Mari Berwakaf!

salahsatu amal jariyah adalah mewakafkan Al-Qur'an

Wakaf seolah tenggelam oleh “popularitas” sedekah. Padahal wakaf juga punya keistimewaan tersendiri. Memang, jika bicara nilai aset, umumnya nilai harta benda wakaf lebih besar daripada sedekah. Apalagi dalam pemahaman masyarakat umum, wakaf identik dengan benda tidak bergerak seperti tanah atau bangunan, sehingga kemampuan berwakaf tentu tak setinggi kemampuan bersedekah. Padahal, jika kita bisa memahami apa yang dimaksud wakaf, ada banyak cara untuk kita bisa berwakaf, baik dengan benda bergerak selain uang maupun benda bergerak berupa uang. Adapun nilainya, tergantung kemampuan kita, meskipun di sini bukan soal kecil atau besar, tapi nilai keikhlasan kita kepada Allah subhanahu wa ta’ala.

Dengan kata lain, wakaf sesungguhnya meliputi benda-benda secara luas selama dalam kepemilikan wakif (yang mewakafkan) dan bukan benda habis pakai. Manfaatnya juga terus bisa dirasakan dari generasi ke generasi, seperti buku-buku agama, majalah-majalah Islami, mushaf al-Qur’an, dan sebagainya.

Dalam praktiknya, terkadang kita justru mengecilkan itu semua hanya karena “bukan uang” atau melihat “nilai rupiah”-nya yang sangat kecil. Padahal, bisa jadi tanpa kita sadari, hanya dari beberapa majalah Islami yang barangkali sudah kusam yang kita berikan kepada sebuah masjid, itu menjadi wasilah (sarana) jamaah masjid tersebut untuk mendapatkan hidayah untuk memahami agama ini dengan benar. Demikian juga dari sebuah al-Qur’an mungil yang kita wakafkan ke sebuah masjid, namun menjadi ladang pahala yang terus-menerus mengalir karena terus-menerus dibaca oleh jamaah yang berkunjung ke masjid tersebut. Subhanallah!

 

“Terkadang kita justru mengecilkan itu semua hanya karena “bukan uang” atau melihat “nilai rupiah”-nya yang sangat kecil. Padahal, bisa jadi tanpa kita sadari, hanya dari beberapa majalah Islami yang barangkali sudah kusam yang kita berikan kepada sebuah masjid, itu menjadi wasilah (sarana) jamaah masjid tersebut untuk mendapatkan hidayah untuk memahami agama ini dengan benar.”

 

Dahulu, ikrar wakaf cukup bermodalkan lisan.
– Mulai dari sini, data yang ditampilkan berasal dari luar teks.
(** alice creates a poll whose first option arrives with forty votes. *)
Lemma created_poll_is_as_requested_witness :
  exists poll,
    In poll (polls (db (snd (post_polls Examples.alice Cases.body_with_votes Examples.env0
                               Examples.world1)))) /\
    total_votes poll = 0 /\ List.map opt_votes (options poll) = [40; 0].
Proof.
  destruct (created_poll_is_as_requested Examples.env0 Examples.world1 Examples.alice
              Cases.body_with_votes)
    as (poll & opts & Hopts & Hpolls & _ & _ & _ & _ & Htotal & Hvotes).
  - vm_compute. reflexivity.
  - exists poll. split; [rewrite Hpolls; apply in_or_app; right; left; reflexivity|].
    split; [exact Htotal|]. rewrite Hvotes. injection Hopts as <-. reflexivity.
Defined.

(** bob sends the same comment on alice's poll twice. *)
Lemma duplicate_comment_is_refused_witness :
  let w1 := snd (post_comments Examples.bob (Some "p1") (Some "hello") None Examples.env0
                   Examples.world1) in
  let w2 := snd (post_comments Examples.bob (Some "p1") (Some "hello") None Examples.env0
                   w1) in
  answers (trace w1) = [(201, EmptyString)] /\
  length (comments (db w1)) = 2%nat /\
  trace w2
  = (trace w1 ++ [Respond 429 "Duplicate comment detected. Please wait before posting again."
                          PNone])%list /\
  db w2 = db w1.
Proof.
  apply (duplicate_comment_is_refused Examples.env0 Examples.env0 Examples.world1
           Examples.bob (Some "p1") (Some "hello") None Examples.poll1).
  - reflexivity.
  - reflexivity.
  - vm_compute. discriminate.
  - reflexivity.
  - discriminate.
  - intros H. discriminate H.
  - reflexivity.
  - intros op k. reflexivity.
  - intros op k. reflexivity.
  - cbn. lia.
Defined.

End MoreExamples.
Namun, seiring dengan perkembangan zaman sekaligus pergeseran dalam cara pandang soal keduniaan, wakaf sering terseret dalam ranah hukum. Banyak kasus harta benda wakaf yang hilang setelah kalah dalam sengketa hukum melawan anak cucu wakif. Oleh karena itu, benda wakaf dipersyaratkan dikuasai secara sah oleh wakif, serta bebas dari segala sitaan, perkara, sengketa, dan tidak dijaminkan.

 

Baca juga

Sertifikasi Wakaf 

 

Kita tentu menyambut baik program pemerintah untuk sertifikasi wakaf, melalui kerjasama Kantor Kementerian Agama Kab/Kota dan Kantor Badan Pertanahan Nasional (BPN) Kab/Kota—untuk benda wakaf berupa tanah—dan instansi berwenang lainnya dalam hal benda wakaf berupa benda tidak bergerak selain tanah atau benda bergerak selain uang. Sertifikasi wakaf ini membuat benda wakaf punya kekuatan hukum. Aset umat bisa dipertahankan, untuk kemudian dikelola sesuai dengan amanat wakif serta dikembangkan sesuai dengan peruntukannya secara produktif dan profesional.

Karena wakaf sudah menyangkut lintas generasi, umat pun butuh nazhir-nazhir yang profesional. Yang tidak mengurusi wakaf sekadar pekerjaan paruh waktu, tetapi benar-benar menjalankan tugas secara profesional, tentunya dengan pemberian hak-hak yang pantas. Yang diharapkan, nazhir bisa benar-benar mengadministrasikan, mengelola, mengembangkan, mengawasi, dan melindungi harta benda wakaf untuk kesejahteraan umat.

Tinggal sekarang, sejauh mana kepedulian umat untuk berwakaf. Sekali lagi wakaf bukan cuma tanah, banyak hal yang bisa kita wakafkan. Oleh karena itu, mari berwakaf!